━━ Source data ━━

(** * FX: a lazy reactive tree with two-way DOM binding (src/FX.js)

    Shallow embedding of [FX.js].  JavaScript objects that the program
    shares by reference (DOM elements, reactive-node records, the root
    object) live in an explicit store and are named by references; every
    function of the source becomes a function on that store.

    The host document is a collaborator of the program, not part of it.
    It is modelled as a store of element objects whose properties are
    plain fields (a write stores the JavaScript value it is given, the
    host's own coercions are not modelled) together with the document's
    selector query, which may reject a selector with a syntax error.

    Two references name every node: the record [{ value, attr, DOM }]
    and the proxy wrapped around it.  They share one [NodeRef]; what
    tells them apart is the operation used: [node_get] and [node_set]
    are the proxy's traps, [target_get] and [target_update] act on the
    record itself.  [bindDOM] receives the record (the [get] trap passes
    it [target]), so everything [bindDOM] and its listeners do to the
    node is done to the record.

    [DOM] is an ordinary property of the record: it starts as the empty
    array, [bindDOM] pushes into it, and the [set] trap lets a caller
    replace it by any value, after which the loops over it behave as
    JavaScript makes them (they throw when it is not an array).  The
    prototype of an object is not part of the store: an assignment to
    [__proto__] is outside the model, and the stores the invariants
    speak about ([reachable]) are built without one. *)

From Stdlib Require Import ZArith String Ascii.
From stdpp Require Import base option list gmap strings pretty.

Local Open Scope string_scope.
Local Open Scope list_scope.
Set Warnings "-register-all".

━━━

Work instruction >> Your answer should be the lines of the records that hold the string "which".

Response to this exercise >>
    selector query, which may reject a selector with a syntax error.
    replace it by any value, after which the loops over it behave as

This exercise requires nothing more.